To be content in life has little to do with external circumstances, but rather our internal belief system. When we’re in a wilderness season, it’s easy to focus on what isn’t right, the pain we’re in or how great our life used to be. We feel justified for being unhappy because we’re suffering, as though we’re entitled. All this leads to even more discontent and misery!
Surely it’s normal to be unhappy when illness strikes? Isn’t misery expected when an illness has continued for such a long time?!
I have learned to be content whatever the circumstances. Phil 4:11
This is awesome news. The apostle Paul tells us that happiness, or contentment, is something we can learn. This means it is unlikely to just land in your lap. We have to make some kind of effort. So if you don’t feel it right now, you can decide. Everything starts with a choice.
Think of something you’ve had to learn; a musical instrument, cookery, driving…all sorts of things. What makes you think happiness is any different?
So how do we learn happiness?
In his message here, Ps Glyn gives us three keys or principles to a life of contentedness.
- Stop comparing ourselves to others. It may be a fact that others are healthy, but focusing on it, causes misery.
- Learning what makes us happy and incorporating more of those things into each day. I’m talking about the little things; the smell of coconut, the taste of pesto, the sound of rain on a conservatory roof…(these are just some of my favourite ‘happy’ things).
- Gratitude. Learning to be grateful each day will focus our mind on good things as well.
When we retrain our brains to focus on the good, we dis-empower the pathways in our brains that cause us to feel so discontent!
- Do you compare yourself to others who are healthy? What measures can you put in place to stop yourself from doing this?

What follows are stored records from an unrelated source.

(** C2.  With the barriers of [pocket_rands], the second call of [a_star]
    pops [(4,8)] and meets its neighbour [(3,7)] while [(3,7)] is the one
    entry of the queue, with a tentative cost of 24 against [g 3 7 = 10].
    The neighbour is in the queue and the tentative cost exceeds its start
    distance; all the same its grid cell is rewritten (cost 24, parent
    [(4,8)]) and a second entry for it is enqueued. *)
Theorem admission_misses_top_entry :
  ∃ s current_cell s1 s1',
    state_after pocket_rands 1 = Some s
    ∧ take_current s = Ok (Some (current_cell, s1))
    ∧ current_cell = cell_4_8
    ∧ live (open_nodes_queue s1) = [cell_3_7_first]
    ∧ grid_get (grid s1) (Pos 3 7) = Ok cell_3_7_first
    ∧ tentative_g current_cell (Pos 3 7) = 24
    ∧ g 3 7 = 10
    ∧ visit_neighbour current_cell s1 (Pos 3 7) = Ok (Next s1')
    ∧ grid_get (grid s1') (Pos 3 7) = Ok cell_3_7_second
    ∧ live (open_nodes_queue s1') = [cell_3_7_first; cell_3_7_second].
Proof.
  assert (H :
    (s ← state_after pocket_rands 1;
     match take_current s with
     | Ok (Some (current_cell, s1)) =>
         match visit_neighbour current_cell s1 (Pos 3 7) with
         | Ok (Next s1') =>
             Some (current_cell, live (open_nodes_queue s1),
                   grid_get (grid s1) (Pos 3 7),
                   tentative_g current_cell (Pos 3 7),
                   grid_get (grid s1') (Pos 3 7),
                   live (open_nodes_queue s1'))
         | _ => None
         end
     | _ => None
     end)
    = Some (cell_4_8, [cell_3_7_first], Ok cell_3_7_first, 24,
            Ok cell_3_7_second, [cell_3_7_first; cell_3_7_second]))
    by (vm_compute; reflexivity).
  destruct (state_after pocket_rands 1) as [s | ] eqn:Hs; [ | discriminate H].
  simpl in H.
  destruct (take_current s) as [[[current_cell s1] | ] | ] eqn:Ht;
    try discriminate H.
  destruct (visit_neighbour current_cell s1 (Pos 3 7)) as [[s1' | ] | ] eqn:Hv;
    try discriminate H.
  injection H as H1 H2 H3 H4 H5 H6.
  exists s, current_cell, s1, s1'.
  split; [reflexivity | ]. split; [exact Ht | ].
  split; [exact H1 | ]. split; [exact H2 | ]. split; [exact H3 | ].
  split; [exact H4 | ]. split; [reflexivity | ].
  split; [exact Hv | ]. split; [exact H5 | exact H6].
Qed.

- Make a list of those things that make you happy. Can you incorporate more of them into your day?
- Consider starting a gratitude diary and write in it each day.
How else can we learn to be happy whilst we’re in a season of illness?
4. Taking our eyes off ourselves!
This the primary way to overcome discontentment. The more we dwell on our hardships, the unfairness and place our eyes upon Jesus, the more content we’ll feel on the inside. Paul endured extreme hardship but he had learned to fix his eyes upon the one whom he lived for. He was focused on building the Kingdom and wanted God to be glorified as a result of all his sufferings.
You will keep in perfect peace those whose minds are steadfast, because they trust in you. Is 26:3
When we’re in a place of peace, we no longer experience the turmoil, the resistance to what is happening in our health.
5. See illness from God’s perspective
“For our light and momentary troubles are achieving for us an eternal glory that far outweighs them all” 2 Cor 4:17
Paul describes his problems as ‘light and momentary’. This is quite fantastic as to you and I, he endured more problems than most will ever experience. Shipwreck, tortures, hunger, imprisonment… Paul had learned to view his problems from God’s perspective. He’d climbed such mountains and learned to see the view from above! His problems were short and temporal, in light of eternity.
Isn’t it awesome, that no matter the magnitude of illness, God is always greater!?
“Though you have not seen him, you love him; and even though you do not see him now, you believe in him and are filled with an inexpressible and glorious joy,” 1 Peter 1:8
This scripture tells us, we can be filled with “inexpressible and glorious joy,” here on earth, not due to our circumstances, but due to knowing Jesus.
The key is to not feel condemned for not feeling this way right now. Our eyes aren’t on how much we love him, always how much he loves us. The more we focus on this, the more we’re filled with such gladness.
Start making a list of all the small things that you love and see how you can incorporate more of them into your day. This forms new pathways in the brain that increases our capacity to receive healing. How awesome is that?!